Après plus de dix ans à écumer l’underground et les bas-fonds parisiens, Hangman’s Chair a creusé son sillon. Le quatuor a en effet imposé un style unique, où les échos de débuts sludge se mêlent à une voix presque grunge et à une coloration cold wave. Résolument naturaliste, un parti pris rare dans le vaste monde du metal, grise, spleenétique et banlieusarde, sa musique marque des esprits à chaque album plus nombreux, et lui a ouvert les portes du label pour le coup très traditionnellement metal Nuclear Blast. De quoi avoir les moyens d’annoncer ce sixième album, A Loner, qui succède au maussade et mélancolique Banlieue Triste sorti en 2018 en fanfare, et surtout de cultiver son esthétique singulière, comme le prouvent les clips à la fois atypiques, pertinents et ingénieux de « Cold & Distant », qui met en scène la légendaire Béatrice Dalle, et de « Loner », composé d’une série de portraits documentaires, images d’une solitude urbaine très contemporaine. De quoi supposer qu’une fois de plus, ce nouvel album n’est pas censé être positif…
Avec le morceau d’ouverture « An Ode To Breakdown » (tout un programme !), le groupe prend le temps de poser le décor : sur deux minutes, une longue introduction se déploie, menée par les arpèges de guitare vaporeux de Julien Chanut, avant l’entrée en scène de riffs massifs, de la batterie noyée d’échos de Mehdi Thepegnier, qu’on imagine seul dans un vaste espace vide, et, pour finir, du chant mélancolique de Cédric Toufouti. Et en dépit d’un break ultra lourd qui rappelle les origines doom du groupe, c’est une tonalité quasiment gothique qui domine, annoncée déjà par quelques titres des albums précédents (l’instrumental « Tara » de Banlieue Triste, le break de « No One Says Goodbye Like Me » sur This Is Not Supposed To Be Positive), de la basse de l’intro de « Who Wants To Die Old » aux arrangements de « Cold & Distant » en passant par l’instrumental « Pariah And The Plague » et ses notes de synthé qui évoquent The Cure époque Seventeen Seconds / Faith / Pornography, c’est-à-dire à son plus haut (créativement) et à son plus bas (mentalement). L’univers d’Hangman’s Chair est reconnaissable à chaque instant – c’est d’ailleurs une fois de plus Francis Caste, un collaborateur de longue date, qui se charge de la production –, tant dans sa lourdeur à la Type O Negative que dans certains rituels, comme le morceau instrumental et le long titre ralenti à la tristesse flamboyante.

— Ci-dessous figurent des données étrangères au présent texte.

(** ** Further properties of the code *)

(** objectEntries (lines 40-51): spreading the generator gives, for every
    own key in [Reflect.ownKeys] order, the pair [[key, obj[key]]]. *)
Theorem objectEntries_pairs fuel obj s :
  drain fuel (length (own_keys obj) + 1)
        (fst (create (objectEntries obj) s)) (snd (create (objectEntries obj) s))
  = Some (map (fun k => VList [VStr k; get obj k]) (own_keys obj)).
Proof.
  unfold objectEntries.
  rewrite (for_of_yields (fun propKey => VList [propKey; prop obj propKey])), List.map_map.
  rewrite <- (length_map (fun x => VList [VStr x; prop obj (VStr x)]) (own_keys obj)).
  apply yields_then_drain.
Qed.

(** objectEntries on an object whose keys are not array indices (like
    [jane], lines 53-59): the pairs come in the order the properties were
    created, each with its own value. *)
Theorem objectEntries_insertion_order fuel (obj : jsobj) s :
  NoDup (map fst obj) ->
  Forall (fun k => is_array_index k = false) (map fst obj) ->
  drain fuel (length obj + 1)
        (fst (create (objectEntries obj) s)) (snd (create (objectEntries obj) s))
  = Some (map (fun kv => VList [VStr kv.1; kv.2]) obj).
Proof.
  intros Hnd Hidx.
  assert (Hk : own_keys obj = map fst obj).
  { unfold own_keys. rewrite (filter_none _ _ Hidx), (filter_all _ _ Hidx). reflexivity. }
  pose proof (objectEntries_pairs fuel obj s) as H.
  rewrite Hk, length_map, entries_in_order in H by exact Hnd. exact H.
Qed.

Lemma objectEntries_insertion_order_witness :
  (NoDup (map fst jane) /\ Forall (fun k => is_array_index k = false) (map fst jane)) /\
  drain 0 (length jane + 1)
        (fst (create (objectEntries jane) init)) (snd (create (objectEntries jane) init))
  = Some (map (fun kv => VList [VStr kv.1; kv.2]) jane).
Proof.
  assert (Hnd : NoDup (map fst jane)) by (apply (bool_decide_unpack _); vm_compute; reflexivity).
  assert (Hidx : Forall (fun k => is_array_index k = false) (map fst jane))
    by (repeat constructor).
  split; [split; assumption|].
  apply (objectEntries_insertion_order 0 jane init Hnd Hidx).
Defined.

(** BinaryTree (lines 113-130): the iterator, recursing through
    [yield*] on both subtrees, yields the values of any tree in prefix
    order (node, left subtree, right subtree), then is done. *)
Theorem tree_iter_preorder fuel t s :
  drain fuel (length (preorder t) + 1)
        (fst (create (tree_iter t) s)) (snd (create (tree_iter t) s))
  = Some (preorder t).
Proof. apply (emits_drain _ _ _ VUndef), emits_tree. Qed.

(** The refactored genFunc (lines 158-162): a generator that yields each
    element of an array in a for-of loop yields exactly that array. *)
Theorem for_yield_elements fuel xs s :
  drain fuel (length xs + 1) (fst (create (for_yield xs) s)) (snd (create (for_yield xs) s))
  = Some xs.
Proof.
  pose proof (for_of_yields (fun x => x) xs (Ret VUndef)) as H.
  rewrite List.map_id in H. unfold for_yield. rewrite H. apply yields_then_drain.
Qed.
(** A range with more reserved ports than slots has a negative count of
    usable slots, and the summary is still returned. *)
Lemma get_port_status_negative_usable (E : Env) (w : World) (r : RegistryModel) :
  pm_view E w = Returns r →
  probeable (frontend_range (port_allocation r)) →
  probeable (backend_range (port_allocation r)) →
  usable (frontend_range (port_allocation r)) ≠ 0 →
  usable (backend_range (port_allocation r)) ≠ 0 →
  ∃ st, (PortManager.get_port_status E w).1 = Returns st.
Proof.
  intros Hview Hpf Hpb Hfe Hbe.
  pose proof (get_port_status_outcome E w r Hview Hpf Hpb) as H. cbv zeta in H.
  by rewrite !bool_decide_eq_false_2 in H.
Qed.

(** *** Search and update *)

Lemma contains_empty s : contains "" s = true.
Proof. by destruct s. Qed.

Lemma search_loop_empty E ps : ProjectRegistry.search_loop E "" ps = ps.
Proof.
  induction ps as [|p ps IH]; simpl; [done|].
  by rewrite contains_empty, IH.
Qed.

(** C10.  [search_projects] with the empty query returns every registered
    project: each one matches on its name, the first test.  It raises only
    when the registry cannot be loaded. *)
Theorem search_projects_empty_query (E : Env) (w : World) :
  match ProjectRegistry.search_projects E "" w with
  | (Returns found, _) =>
      ∃ r, pr_view E w = Returns r ∧ found = (map_to_list (projects r)).*2
  | (Raises e, _) => pr_view E w = Raises e
  end.
Proof.
  unfold ProjectRegistry.search_projects. unfold_monad.
  destruct (pr_view E w) as [r|e] eqn:Hview.
  - rewrite (pr_registry_returns E w r Hview). exists r.
    split; [done|]. apply search_loop_empty.
  - by rewrite (pr_registry_raises E w e Hview).
Qed.

Lemma is_field_hasattr E k :
  ProjectRegistry.is_field k = true → ProjectRegistry.hasattr E k = true.
Proof. unfold ProjectRegistry.hasattr. by intros ->. Qed.

Lemma apply_updates_name E updates : ∀ project,
  Forall (leaves_name E) updates →
  ∃ patched,
    ProjectRegistry.apply_updates E updates project = (patched, None) ∧
    name patched = name project.
Proof.
  induction updates as [|u updates IH]; intros project Hall.
  - by exists project.
  - apply Forall_cons in Hall as [Hu Hall].
    destruct u; try done; cbn [ProjectRegistry.apply_updates ProjectRegistry.key].
    all: try (rewrite is_field_hasattr by done; cbn [ProjectRegistry.setattr];
              edestruct IH as (patched & Hrun & Hname); [exact Hall|];
              exists patched; split; [exact Hrun|by rewrite Hname]).
    simpl in Hu. rewrite Hu. by apply IH.
Qed.
Definition slack : IntegrationConfig := {|
  integration_id := "slack";
  integration_name := "slack-api";
  integration_displayName := "Slack API";
  integration_description :=
    "Send messages and interact with Slack workspaces";
  integration_dependencies := ["@slack/web-api"; "@slack/bolt"];
  integration_authType := Some auth_api_key;
  integration_environmentVariables :=
    Some ["SLACK_BOT_TOKEN"; "SLACK_SIGNING_SECRET"];
  integration_configSchema :=
    object_schema
      [("token", prop "string" "Slack bot token");
       ("channel", prop "string" "Default channel")]
      ["token"]
|}.

Definition postgresql : IntegrationConfig := {|
  integration_id := "postgresql";
  integration_name := "postgresql-db";
  integration_displayName := "PostgreSQL Database";
  integration_description := "Connect to and query PostgreSQL databases";
  integration_dependencies := ["pg"; "@types/pg"];
  integration_authType := Some auth_basic;
  integration_environmentVariables :=
    Some ["DATABASE_URL"; "DB_HOST"; "DB_PORT"; "DB_NAME"; "DB_USER";
          "DB_PASSWORD"];
  integration_configSchema :=
    object_schema
      [("host", prop "string" "Database host");
       ("port", prop_with_default "number" "Database port" (JNum 5432));
       ("database", prop "string" "Database name");
       ("user", prop "string" "Database user");
       ("password", prop "string" "Database password");
       ("ssl", prop_with_default "boolean" "Use SSL connection" (JBool false))]
      ["host"; "database"; "user"; "password"]
|}.
(** * The S3 media handler of the Tinode chat server

    A shallow embedding of [server/media/s3/s3.go]: the configuration and
    handler records, the byte-counting reader, [Init], [Headers], [Upload]
    and [getFileRecord], followed by the properties of the request protocol.

    Everything the handler calls but does not define (the AWS SDK, the
    file-record store, the CORS policy function, the identifier codec, the
    JSON decoder, the MIME table) is collected in the record [Env]; every
    call that leaves the handler is written to a trace of [Event]s, so that
    statements of the form "no backend call is made" are statements about
    that trace. *)

From Stdlib Require Import ZArith Lia Ascii String.
From stdpp Require Import base gmap strings list.

(** ** Strings and constants *)

(** The one-character string holding a double quote (ASCII 34). *)
Definition dquote : string := String "034"%char EmptyString.

(** [`"` + s + `"`] *)
Definition quoted (s : string) : string := dquote +:+ s +:+ dquote.

Definition defaultServeURL : string := "/v0/file/s/".
Definition defaultCacheControl : string := "no-cache, must-revalidate".
Definition handlerName : string := "s3".
Definition defaultPresignDuration : Z := 120.

(** net/http method names and status codes used by the handler. *)
Definition MethodGet : string := "GET".
Definition MethodHead : string := "HEAD".
Definition MethodPost : string := "POST".
Definition MethodPut : string := "PUT".
Definition StatusNotModified : Z := 304.
Definition StatusPermanentRedirect : Z := 308.

(** Error codes of the S3 service (aws-sdk-go, service/s3/errors.go). *)
Definition ErrCodeNoSuchBucket : string := "NoSuchBucket".
Definition ErrCodeBucketAlreadyExists : string := "BucketAlreadyExists".
Definition ErrCodeBucketAlreadyOwnedByYou : string := "BucketAlreadyOwnedByYou".

(** Go's [int64] arithmetic wraps around. *)
Definition wrap64 (z : Z) : Z := ((z + 2 ^ 63) mod 2 ^ 64 - 2 ^ 63)%Z.

(** [time.Second], in nanoseconds. *)
Definition time_Second : Z := 1000000000.

(** ** Errors

    Go's [error] interface, with the dynamic types the handler tells apart:
    [awserr.Error] (recognised by the type assertion [err.(awserr.Error)]
    and inspected through [Code()]), the sentinel errors of [store/types],
    [io.EOF], and plain [errors.New] values. *)
Inductive error : Type :=
| errorString (s : string)
| awserr_Error (code message : string)
| ErrNotFound
| ErrUnsupported
| io_EOF.

#[global] Instance error_eq_dec : EqDecision error.
Proof. solve_decision. Defined.

(** [aerr, ok := err.(awserr.Error)]: the code when the assertion holds. *)
Definition awserr_Code (e : error) : option string :=
  match e with
  | awserr_Error code _ => Some code
  | _ => None
  end.

(** ** HTTP headers and URLs *)

(** [http.Header] is [map[string][]string]; a Go map value may be [nil],
    which is [None] here. *)
Abbreviation http_Header := (option (gmap string (list string))).

(** [Header.Get]: the first value stored under the key, or the empty string;
    reading a nil map is allowed.  The keys passed by the handler are already
    in canonical MIME form, so the canonicalisation step is the identity. *)
Definition Header_Get (h : http_Header) (key : string) : string :=
  match h with
  | None => EmptyString
  | Some m =>
      match m !! key with
      | Some (v :: _) => v
      | _ => EmptyString
      end
  end.

(** The two views of a [*url.URL] the handler uses: [String()] and
    [Query()]. *)
Record URL : Type := mkURL {
  URL_String : string;
  URL_Query : gmap string (list string)
}.

(** [url.Values.Get] *)
Definition Values_Get (v : gmap string (list string)) (key : string) : string :=
  match v !! key with
  | Some (x :: _) => x
  | _ => EmptyString
  end.

(** [strconv.ParseBool]: the accepted spellings of true; every other input
    yields [false] (with an error the handler discards). *)
Definition ParseBool (s : string) : bool :=
  bool_decide (s ∈ ["1"; "t"; "T"; "TRUE"; "true"; "True"]).

(** [strings.Trim] *)
Fixpoint in_cutset (c : ascii) (cutset : string) : bool :=
  match cutset with
  | EmptyString => false
  | String d rest => if Ascii.eqb c d then true else in_cutset c rest
  end.

Fixpoint TrimLeft (s cutset : string) : string :=
  match s with
  | EmptyString => EmptyString
  | String c rest => if in_cutset c cutset then TrimLeft rest cutset else s
  end.

Definition TrimRight (s cutset : string) : string :=
  String.rev (TrimLeft (String.rev s) cutset).

Definition Trim (s cutset : string) : string :=
  TrimLeft (TrimRight s cutset) cutset.

(** ** Identifiers and file records *)

(** Modelled from the spec: [types.Uid] is declared outside this package;
    the spec describes it as an opaque identifier with a null/zero value.
    It is a 64-bit unsigned number here, zero being the null identifier. *)
Definition Uid : Type := Z.

Definition ZeroUid : Uid := 0%Z.

Definition IsZero (uid : Uid) : bool := (uid =? ZeroUid)%Z.

(** Modelled from the spec: the lifecycle status of a file record
    (pending-upload / ready / unsupported). *)
Inductive UploadStatus : Type :=
| UploadPending
| UploadReady
| UploadUnsupported.
(* ===== verification/Prelude.v ===== *)
(** * A verification of the camera SDK (src/src and src/include)

    The SDK opens depth/color cameras, reads their streams, pairs the images
    of the two sensors by time and hands captures to the application.  Its
    parts, from the bottom up: handles and locks; an allocator with leak
    counters; images and captures, which are counted; a bounded queue of
    captures; the synchroniser, which owns three queues; the USB module, which
    sends commands and streams images through libusb, with the controller of
    the color camera above it; the reader of the camera's frames, on top of
    libuvc (on Windows, of Media Foundation), and the color module over it; the
    device, which composes them; and C++ classes over the C interface.
    Handlers call downwards; images come upwards through callbacks; the
    application's threads and the SDK's meet at the queues.

    This file holds the shared machinery: C integers at their width, the
    state-and-fault monad in which every handler is written, its total weakest
    precondition with the rules the proofs use, record update, and generic
    lemmas on sums over finite maps and on lists.

    ** How the code is modelled

    A handler is a function [world -> outcome] in the monad [M]: it returns a
    value and a new world, or it ends in a [fault], an execution the C standard
    gives no meaning to (null, freed or uninitialised memory, an access out of
    bounds, a failed assertion), or one that never returns (a thread that waits
    for a lock it holds itself).  [wp m Q s] is total correctness: no fault,
    and [Q] of what is returned.  [wp_or] allows some faults.

    The [world] (State.v) is a heap of context structures by address, the
    globals of the allocator, and a trace of the calls that leave the SDK.  A
    structure is a record with the field names of the code behind a prefix
    ([img_], [cap_], [q_], [sy_], [uc_], ...), so [r <| f := v |>] reads as
    [r->f = v].  Handles are addresses; use after free and reading a handle of
    another type behave as in handle.h.  Integers are [Z] with the wrap-around
    written out ([u32], [s64], ...) where the code computes at a width.

    Code outside the repository is a parameter: the typeclasses [Platform] (the
    C allocator, locks, conditions, the clock, the environment, what other
    threads do while this one waits), [Usb] (libusb, whose answers may depend
    on all calls before), [StreamClient] (the callback that takes images),
    [Uvc] (libuvc and the MJPEG decoder), [MediaFoundation] (Media Foundation,
    the kernel streaming control and cfgmgr32), [ReaderClient] (the callback that
    takes frames), [LogPlatform] and [LogClient] (spdlog, the environment, the
    application's log callback), [ZsaApi] and [ZsaApiOk] (the C functions the C++
    classes call, and the books they keep), [UsbOk], [UvcOk], [DecoderOk], [KsStores] and
    [UnlockOk] (what the code relies on in them), and, for color.cpp alone, the
    camera reader and tick counter of Color.v.  Hypotheses on them are named at their use, and every
    theorem that has hypotheses is applied to concrete instances by the lemma
    [..._witness] that follows it.

    ** Files

    - Prelude: this file.
    - Types: include/zsa/zsatypes.h, the conversions of zsainternal/common.h.
    - State: the context structures, the heap, the globals, [Platform].
    - Handle: zsainternal/handle.h, Lock/Unlock, rwlock/rwlock_linux.c.
    - Refs: the accounting.  [Inv busy ext w] says that every reference count
      of [w] is the number of references stored in the heap plus those in the
      ledger [ext] held outside, that nothing outlives its count, and that
      every lock is free, but for the handles in [busy]; with the lemmas by
      which allocation, stores and deletions keep it.
    - Allocator, Image, Capture: allocator/allocator.c, global/global.c,
      image/image.c.
    - Queue: queue/queue.c, and an abstract bounded queue that it refines.
    - CaptureSync, SyncLife: capturesync/capturesync.c; the first holds all its
      operations and the pairing of samples, the second creation, starting and
      stopping.
    - Keep, SyncDirect: what the synchroniser leaves alone, proved operation by
      operation, and what it does when there is nothing to synchronise.
    - Usb: usbcommand/usb_cmd_priv.h, libusb's interface, and the resources
      libusb hands out, counted from the trace.
    - UsbStream: usbcommand/usbstreaming.c, its operations.
    - UsbCommand: usbcommand/usbcommand.c, its operations, the packet format
      and the command protocol.
    - UsbTransfer, UsbStop: the transfers of a stream: who owns their memory,
      and how a stream ends.
    - UsbDevice, UsbClient: finding, opening, counting and closing devices; any
      sequence of calls on an open one.
    - ColorMcu: color_mcu/color_mcu.c.  Color: color/color.cpp.
    - Uvc: color/uvc_camerareader.cpp and .h, color_priv.h and ksmetadata.h, all
      operations of the reader; UvcMetadata: the parser of the frame metadata;
      UvcControl: exposure times and camera controls; UvcFrame: what becomes of
      a frame; UvcLife: the reader as an automaton that owns libuvc's resources.
    - Mf: color/mfcamerareader.cpp and .h, the reader of Windows, all its
      operations, over a state of its own beside the [world]; MfControl: its
      camera controls; MfStream: stopping and flushing; MfOpen: finding the
      camera and starting it; MfSample: what becomes of a sample.
    - Device: sdk/zsa.c.
    - ColorPath: a frame on its way from libuvc through the reader, the color
      module, the device and the synchroniser to the application.
    - ComCommand: comcommand/comcommand.c and comstreaming.c.
    - Logging: logging/logging.cpp and the functions of zsainternal/logging.h,
      over a state of their own, and the abstract logger they refine.
    - Wrapper: include/zsa/zsa.hpp, its classes over [ZsaApi]; WrapperOwn: the
      books of handles, [ZsaApiOk], and the methods' effects on them; WrapperSdk:
      the functions of image.c, allocator.c and zsa.c as a [ZsaApi] that keeps
      its promises.
    - Math: math/math.c, over binary32 numbers and a memory in which arrays
      may overlap.

    An operation keeps its name in the code.  Where a long function is cut
    into several definitions (a loop, a switch, one phase), the parts are
    named after what they do and the whole is composed of them.

    ** What the theorems show

    - Memory: a block goes back once, by the callback it came from
      ([alloc_set_free]); sizes do not wrap but for one format
      ([image_buffer_size_exact], [image_create_custom_overflow]); images and
      captures live exactly as long as their references ([image_create_spec],
      [image_lifetime], [capture_set_get], [capture_lifetime]), and where a
      concurrent setter breaks that ([capture_get_image_race]).
    - The queue is a bounded FIFO that drops its oldest entry, with exact
      ownership ([queue_refines]), and disabling it returns once the consumers
      have left ([queue_disable_returns]); a wake-up without data is fatal
      ([queue_pop_spurious_wakeup]).
    - The synchroniser decides as the time window over the integers does and
      drops only what cannot match any more ([sync_decision_exact],
      [sync_drop_safe]); adding a capture keeps its invariant and its loop ends
      ([capturesync_add_capture_spec], [..._failed], [..._null_handle]); it can
      be created, started and stopped ([capturesync_create_spec],
      [capturesync_start_stop]).
    - USB: the packet format and the text of ids round-trip
      ([packet_round_trip], [uuid_round_trip]); a command succeeds exactly when
      the device answered it ([usb_cmd_io_protocol], [usb_session_ids]);
      opening, closing and counting devices return all that libusb handed out,
      or where they do not ([usb_cmd_create_spec], [usb_cmd_create_destroy],
      [usb_cmd_get_device_count_spec], [..._leak]); the serial number
      ([usb_serial_number_two_calls]); a completed transfer has one owner
      ([usb_cmd_libusb_cb_owned]); a stream that is stopped ends and gives
      everything back ([usb_stream_winds_down]); the context keeps its type
      under any calls ([usb_context_typed]).
    - The camera's reader: metadata reads back as what was written, and where
      the parser leaves its buffer ([metadata_round_trip],
      [metadata_parse_bounds]); exposure times and controls read back as they
      were set ([exposure_round_trip], [control_round_trip]); a frame becomes
      one capture with its bytes and settings, or a failure
      ([uvc_frame_callback]); the reader is a three-state automaton that takes
      from libuvc and gives back exactly what its members say
      ([uvc_reader_refines], [uvc_reader_returns_all]).
    - The reader of Windows: it finds the camera with the container id, and
      frees every string and device on the way ([mf_find_camera]); it starts
      with the first media type that fits, or fails and is as it was
      ([mf_start_mode]); a sample goes to the client once, as a capture over
      Media Foundation's buffer ([mf_sample_delivered]), and comes back with the
      buffer unlocked and the books balanced ([mf_sample_returned]); stopping
      returns when the flush is reported, and never when it was refused
      ([mf_stop_flush]); controls read back as they were set
      ([mf_control_round_trip]).
    - The composition: a frame leaves reader, color module, device and
      synchroniser at rest ([color_frame_path]), and is what the application
      gets ([color_frame_reaches_application]).
    - Devices: what color_start and the controller send and when they succeed
      ([color_start_spec], [colormcu_set_multi_device_mode_spec],
      [usec_ticks_bounds]); that opening a device always fails and undoes what
      it did ([zsa_device_open_fails]); that starting twice stops
      ([zsa_device_start_twice]); the unfinished serial module
      ([com_cmd_status_uninitialised]).
    - The logger sends every message to whom it must go and replaces no
      callback ([logger_refines]), is set up as the environment says or reads
      outside of a path ([logger_init_spec]), and does not return from a
      callback that registers another ([logger_callback_deadlock]).
    - The C++ classes own their handles: one reference per object that is not
      null, after any calls and any exceptions, and none at the end
      ([wrapper_owns]); their casts clamp ([clamp_cast_exact]), strings come
      without their terminator ([get_serialnum_spec]), the raw calibration cannot
      be read ([get_raw_calibration_undefined]), and opening a device throws
      ([device_open_throws]).
    - The matrix routines compute what their names say, aliasing included
      ([math_transpose_spec], [math_affine_transform_spec],
      [math_mult_AB_spec], [math_quadratic_transform_spec]).

    ** Loops and their bounds

    Most loops are structural.  [queue_drain] takes the size of the array as
    fuel and every turn takes an entry out.  [sync_loop] runs with [sync_fuel],
    twice the number of entries of a queue: every turn consumes a sample of the
    finite stock, and [capturesync_add_capture_spec] proves it never runs out.
    [wait_not_blocked] polls [patience] times, which [queue_disable_returns]
    relates to the consumers still inside.  [service_stream] takes its fuel as
    an argument; [usb_stream_winds_down] proves that the time by which the
    other threads stop the stream, and one more, is enough.  [metadata_loop]
    has one turn more than the metadata has bytes, and
    [metadata_parse_bounds] proves that it never needs more.  [find_media_type]
    takes its fuel as an argument, and [mf_start_mode] lets it be anything above
    the number of media types the camera has; the wait of Stop takes the number
    of time-outs it may see, and [mf_stop_flush] says for which numbers it
    returns and that no number is enough after a refused flush.

    ** Not modelled

    Concurrency is modelled where a handler waits or sleeps (what the others do
    is an answer), not at every instruction.  The
    modules above the logger are modelled without their log calls, but for one
    that reads memory, since no result depends on what is logged; the text that
    spdlog and printf make of a message is not modelled.  In Mf the reference
    counts that smart pointers keep of COM objects are left out.  In Wrapper an
    allocation of the C++ library never fails, and what a method writes through
    a pointer before it throws is left out.  rwlock_win32.c wraps the locks of Windows
    in the operations of rwlock_linux.c, and dll_main.c loads a library;
    laser_mcu/color_mcu.c is byte for byte color_mcu/color_mcu.c; src/extern and
    the headers astra* are third-party. *)

From stdpp Require Export base numbers list gmap fin_maps.
From Stdlib Require Export ZArith Lia.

Cette fois-ci, c’est « Storm Resounds » qui tient ce rôle, vaste et aérien au milieu de l’album. Le béton et le poids des riffs s’y dissolvent, noyés dans la reverb’ et l’écho qui semblent engloutir un chant plus plaintif et désespéré que jamais. Paradoxalement peut-être, une sensibilité presque pop déjà perceptible par le passé est plus évidente aussi, dans les mélodies entêtantes de « Second Wind » et « Cold & Distant », par exemple. De quoi toucher le fond, donc, mais peut-être aussi remonter à la surface : c’est sur le morceau de bravoure « A Thousand Miles Away » que se referme l’album. Volontaire, puissant, il entrecoupe la mélancolie de passages de pilonnage déterminés. Menés par la basse de Clément Hanvic, ils tiennent autant de la pulsion de vie que du coup de grâce…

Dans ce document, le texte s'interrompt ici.